═══ Exercise material
(** X2: when the challenge request fails, the handshake ends there: the
    error is returned, the session is as it was, and no key is read and
    nothing is signed or posted. *)
Theorem handshake_stops_at_challenge :
  ∀ (h : env) (g : GorjunServer) (err : error),
    h _ (HttpGet (challenge_url g)) = Err err →
    run h (handshake g)
    = ([Call (HttpGet (challenge_url g))],
       Returned (g, Some (errorString
                            ("Failed to retrieve unsigned token: "
                               +:+ Error err)))).
Proof.
  intros h g err Hget. unfold handshake, GetAuthTokenCode, challenge_url in *.
  cbn. by rewrite Hget.
Qed.

(** X2 in a world without network. *)
Lemma handshake_stops_at_challenge_witness :
  run (world_env offline) (handshake user_session)
  = ([Call (HttpGet
              "https://cdn.subut.ai:8338/kurjun/rest/auth/token?user=user")],
     Returned (user_session,
               Some (errorString
                       "Failed to retrieve unsigned token: dial tcp: no route to host"))).
Proof.
  apply (handshake_stops_at_challenge (world_env offline) user_session
           (errorString "dial tcp: no route to host")).
  vm_compute. reflexivity.
Defined.

(** X3: without a key directory [SignToken] fails before any call; with a
    key directory in which neither [pubring.gpg] nor [pubring.kbx] exists
    it fails after the two [os.Stat] calls, without opening a file. *)
Theorem SignToken_keyring_not_found :
  ∀ (h : env) (g : GorjunServer) (token : string),
    (GPGDirectory g = "" →
       run h (SignToken g token)
       = ([], Returned (g, "",
                        Some (errorString "GPG Directory was not specified"))))
    ∧ (GPGDirectory g ≠ "" →
       file_absent h (GPGDirectory g +:+ "/pubring.gpg") →
       file_absent h (GPGDirectory g +:+ "/pubring.kbx") →
       run h (SignToken g token)
       = ([Call (Stat (GPGDirectory g +:+ "/pubring.gpg"));
           Call (Stat (GPGDirectory g +:+ "/pubring.kbx"))],
          Returned (g, "",
                    Some (errorString
                            "Can't find pubring.gpg nor pubring.kbx")))).
Proof.
  intros h g token. unfold SignToken. split.
  - by intros ->.
  - intros Hdir [Hgpg _] [Hkbx _]. apply String.eqb_neq in Hdir.
    rewrite Hdir, run_trigger, Hgpg. cbn [IsNotExist].
    by rewrite run_trigger, Hkbx.
Qed.

(** X3 on a session without key directory, and on an empty disk. *)
Lemma SignToken_keyring_not_found_witness :
  run (world_env offline) (SignToken new_GorjunServer "111")
  = ([], Returned (new_GorjunServer, "",
                   Some (errorString "GPG Directory was not specified")))
  ∧ run (world_env offline) (SignToken user_session "111")
    = ([Call (Stat "/home/user/.gnupg/pubring.gpg");
        Call (Stat "/home/user/.gnupg/pubring.kbx")],
       Returned (user_session, "",
                 Some (errorString "Can't find pubring.gpg nor pubring.kbx"))).
Proof.
  split.
  - by apply (SignToken_keyring_not_found (world_env offline)
                new_GorjunServer "111").
  - apply (SignToken_keyring_not_found (world_env offline) user_session "111").
    + discriminate.
    + split; vm_compute; reflexivity.
    + split; vm_compute; reflexivity.
Defined.

(** X4: [UploadFile] on a local path that does not exist returns the error
    ["<path> not found"] after the one [os.Stat]: nothing is opened and no
    request is made. *)
Theorem UploadFile_missing_file :
  ∀ (h : env) (g : GorjunServer) (filename : string),
    IsNotExist (h _ (Stat filename)) = true →
    run h (UploadFile g filename)
    = ([Call (Stat filename)],
       Returned (g, "", Some (errorString (filename +:+ " not found")))).
Proof.
  intros h g filename Hstat. unfold UploadFile.
  by rewrite run_trigger, Hstat.
Qed.

(** X4 on an empty disk. *)
Lemma UploadFile_missing_file_witness :
  run (world_env offline) (UploadFile user_session "/tmp/libgorjun-test")
  = ([Call (Stat "/tmp/libgorjun-test")],
     Returned (user_session, "",
               Some (errorString "/tmp/libgorjun-test not found"))).
Proof.
  apply (UploadFile_missing_file (world_env offline) user_session
           "/tmp/libgorjun-test").
  vm_compute. reflexivity.
Defined.

(** X5: the entity [getKeyByEmail] returns does not depend on the order in
    which the [range] over the Go map delivers the identities of an
    entity: the loop run with any other order of the same identities finds
    the same entity. *)
Theorem getKeyByEmail_any_identity_order :
  ∀ (g : GorjunServer) (keyring : openpgp.EntityList) (email : string)
    (order : openpgp.Entity -> list openpgp.Identity),
    (∀ entity, order entity ≡ₚ identity_values entity) →
    List.find (λ entity, identities_have (order entity) email) keyring
    = getKeyByEmail g keyring email.
Proof.
  intros g keyring email order Horder.
  induction keyring as [| entity rest IH]; [reflexivity |]. simpl.
  rewrite (identities_have_Permutation _ _ email (Horder entity)).
  by destruct (identities_have (identity_values entity) email).
Qed.

(** X5 with the identities of every entity delivered in reverse. *)
Lemma getKeyByEmail_any_identity_order_witness :
  List.find
    (λ entity, identities_have (reverse (identity_values entity))
                 "email@example.com")
    [entity_for "other@example.com" None; entity_for "email@example.com" None]
  = getKeyByEmail user_session
      [entity_for "other@example.com" None; entity_for "email@example.com" None]
      "email@example.com".
Proof.
  apply (getKeyByEmail_any_identity_order user_session
           [entity_for "other@example.com" None;
            entity_for "email@example.com" None]
           "email@example.com" (λ entity, reverse (identity_values entity))).
  intros entity. apply reverse_Permutation.
Defined.

(** X6: once its request is built and answered, [RemoveFileByID] returns
    [nil] on status 200 and otherwise an error that carries the status
    line; the session is not changed. *)
Theorem RemoveFileByID_by_status :
  ∀ (h : env) (g : GorjunServer) (ID : string)
    (req : http.Request) (res : http.Response),
    h _ (NewRequest "DELETE" (delete_url g ID (Token g)) None) = Ok req →
    h _ (ClientDo req) = Ok res →
    (run h (RemoveFileByID g ID)).2
    = if (http.StatusCode res =? 200)%Z then Returned (g, None)
      else Returned (g, Some (errorString
                                ("Can't remove file - HTTP request returned "
                                   +:+ http.Status res +:+ " code"))).
Proof.
  intros h g ID req res Hnew Hdo.
  pose proof (run_RemoveFileByID h g ID) as Hrun. cbv zeta in Hrun.
  by rewrite Hrun, Hnew, Hdo.
Qed.

(** X6 at a server that answers the deletion with status 200. *)
Lemma RemoveFileByID_by_status_witness :
  (run (world_env (answering "" (Ok []))) (RemoveFileByID user_session "id-1")).2
  = Returned (user_session, None).
Proof.
  apply (RemoveFileByID_by_status (world_env (answering "" (Ok [])))
           user_session "id-1"
           {| http.Method := "DELETE";
              http.URL := delete_url user_session "id-1" "";
              http.Header := ∅; http.Request_Body := None |}
           (ok_response 0)).
  - vm_compute. reflexivity.
  - vm_compute. reflexivity.
Defined.

(** ** Calls and traces *)

Section call_facts.
Context {A B : Type}.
══════
» What is being asked:
What is needed is a full, exact copy of the records.

» Exercise answer:
(** X2: when the challenge request fails, the handshake ends there: the
    error is returned, the session is as it was, and no key is read and
    nothing is signed or posted. *)
Theorem handshake_stops_at_challenge :
  ∀ (h : env) (g : GorjunServer) (err : error),
    h _ (HttpGet (challenge_url g)) = Err err →
    run h (handshake g)
    = ([Call (HttpGet (challenge_url g))],
       Returned (g, Some (errorString
                            ("Failed to retrieve unsigned token: "
                               +:+ Error err)))).
Proof.
  intros h g err Hget. unfold handshake, GetAuthTokenCode, challenge_url in *.
  cbn. by rewrite Hget.
Qed.

(** X2 in a world without network. *)
Lemma handshake_stops_at_challenge_witness :
  run (world_env offline) (handshake user_session)
  = ([Call (HttpGet
              "https://cdn.subut.ai:8338/kurjun/rest/auth/token?user=user")],
     Returned (user_session,
               Some (errorString
                       "Failed to retrieve unsigned token: dial tcp: no route to host"))).
Proof.
  apply (handshake_stops_at_challenge (world_env offline) user_session
           (errorString "dial tcp: no route to host")).
  vm_compute. reflexivity.
Defined.

(** X3: without a key directory [SignToken] fails before any call; with a
    key directory in which neither [pubring.gpg] nor [pubring.kbx] exists
    it fails after the two [os.Stat] calls, without opening a file. *)
Theorem SignToken_keyring_not_found :
  ∀ (h : env) (g : GorjunServer) (token : string),
    (GPGDirectory g = "" →
       run h (SignToken g token)
       = ([], Returned (g, "",
                        Some (errorString "GPG Directory was not specified"))))
    ∧ (GPGDirectory g ≠ "" →
       file_absent h (GPGDirectory g +:+ "/pubring.gpg") →
       file_absent h (GPGDirectory g +:+ "/pubring.kbx") →
       run h (SignToken g token)
       = ([Call (Stat (GPGDirectory g +:+ "/pubring.gpg"));
           Call (Stat (GPGDirectory g +:+ "/pubring.kbx"))],
          Returned (g, "",
                    Some (errorString
                            "Can't find pubring.gpg nor pubring.kbx")))).
Proof.
  intros h g token. unfold SignToken. split.
  - by intros ->.
  - intros Hdir [Hgpg _] [Hkbx _]. apply String.eqb_neq in Hdir.
    rewrite Hdir, run_trigger, Hgpg. cbn [IsNotExist].
    by rewrite run_trigger, Hkbx.
Qed.

(** X3 on a session without key directory, and on an empty disk. *)
Lemma SignToken_keyring_not_found_witness :
  run (world_env offline) (SignToken new_GorjunServer "111")
  = ([], Returned (new_GorjunServer, "",
                   Some (errorString "GPG Directory was not specified")))
  ∧ run (world_env offline) (SignToken user_session "111")
    = ([Call (Stat "/home/user/.gnupg/pubring.gpg");
        Call (Stat "/home/user/.gnupg/pubring.kbx")],
       Returned (user_session, "",
                 Some (errorString "Can't find pubring.gpg nor pubring.kbx"))).
Proof.
  split.
  - by apply (SignToken_keyring_not_found (world_env offline)
                new_GorjunServer "111").
  - apply (SignToken_keyring_not_found (world_env offline) user_session "111").
    + discriminate.
    + split; vm_compute; reflexivity.
    + split; vm_compute; reflexivity.
Defined.

(** X4: [UploadFile] on a local path that does not exist returns the error
    ["<path> not found"] after the one [os.Stat]: nothing is opened and no
    request is made. *)
Theorem UploadFile_missing_file :
  ∀ (h : env) (g : GorjunServer) (filename : string),
    IsNotExist (h _ (Stat filename)) = true →
    run h (UploadFile g filename)
    = ([Call (Stat filename)],
       Returned (g, "", Some (errorString (filename +:+ " not found")))).
Proof.
  intros h g filename Hstat. unfold UploadFile.
  by rewrite run_trigger, Hstat.
Qed.

(** X4 on an empty disk. *)
Lemma UploadFile_missing_file_witness :
  run (world_env offline) (UploadFile user_session "/tmp/libgorjun-test")
  = ([Call (Stat "/tmp/libgorjun-test")],
     Returned (user_session, "",
               Some (errorString "/tmp/libgorjun-test not found"))).
Proof.
  apply (UploadFile_missing_file (world_env offline) user_session
           "/tmp/libgorjun-test").
  vm_compute. reflexivity.
Defined.

(** X5: the entity [getKeyByEmail] returns does not depend on the order in
    which the [range] over the Go map delivers the identities of an
    entity: the loop run with any other order of the same identities finds
    the same entity. *)
Theorem getKeyByEmail_any_identity_order :
  ∀ (g : GorjunServer) (keyring : openpgp.EntityList) (email : string)
    (order : openpgp.Entity -> list openpgp.Identity),
    (∀ entity, order entity ≡ₚ identity_values entity) →
    List.find (λ entity, identities_have (order entity) email) keyring
    = getKeyByEmail g keyring email.
Proof.
  intros g keyring email order Horder.
  induction keyring as [| entity rest IH]; [reflexivity |]. simpl.
  rewrite (identities_have_Permutation _ _ email (Horder entity)).
  by destruct (identities_have (identity_values entity) email).
Qed.

(** X5 with the identities of every entity delivered in reverse. *)
Lemma getKeyByEmail_any_identity_order_witness :
  List.find
    (λ entity, identities_have (reverse (identity_values entity))
                 "email@example.com")
    [entity_for "other@example.com" None; entity_for "email@example.com" None]
  = getKeyByEmail user_session
      [entity_for "other@example.com" None; entity_for "email@example.com" None]
      "email@example.com".
Proof.
  apply (getKeyByEmail_any_identity_order user_session
           [entity_for "other@example.com" None;
            entity_for "email@example.com" None]
           "email@example.com" (λ entity, reverse (identity_values entity))).
  intros entity. apply reverse_Permutation.
Defined.

(** X6: once its request is built and answered, [RemoveFileByID] returns
    [nil] on status 200 and otherwise an error that carries the status
    line; the session is not changed. *)
Theorem RemoveFileByID_by_status :
  ∀ (h : env) (g : GorjunServer) (ID : string)
    (req : http.Request) (res : http.Response),
    h _ (NewRequest "DELETE" (delete_url g ID (Token g)) None) = Ok req →
    h _ (ClientDo req) = Ok res →
    (run h (RemoveFileByID g ID)).2
    = if (http.StatusCode res =? 200)%Z then Returned (g, None)
      else Returned (g, Some (errorString
                                ("Can't remove file - HTTP request returned "
                                   +:+ http.Status res +:+ " code"))).
Proof.
  intros h g ID req res Hnew Hdo.
  pose proof (run_RemoveFileByID h g ID) as Hrun. cbv zeta in Hrun.
  by rewrite Hrun, Hnew, Hdo.
Qed.

(** X6 at a server that answers the deletion with status 200. *)
Lemma RemoveFileByID_by_status_witness :
  (run (world_env (answering "" (Ok []))) (RemoveFileByID user_session "id-1")).2
  = Returned (user_session, None).
Proof.
  apply (RemoveFileByID_by_status (world_env (answering "" (Ok [])))
           user_session "id-1"
           {| http.Method := "DELETE";
              http.URL := delete_url user_session "id-1" "";
              http.Header := ∅; http.Request_Body := None |}
           (ok_response 0)).
  - vm_compute. reflexivity.
  - vm_compute. reflexivity.
Defined.

(** ** Calls and traces *)

Section call_facts.
Context {A B : Type}.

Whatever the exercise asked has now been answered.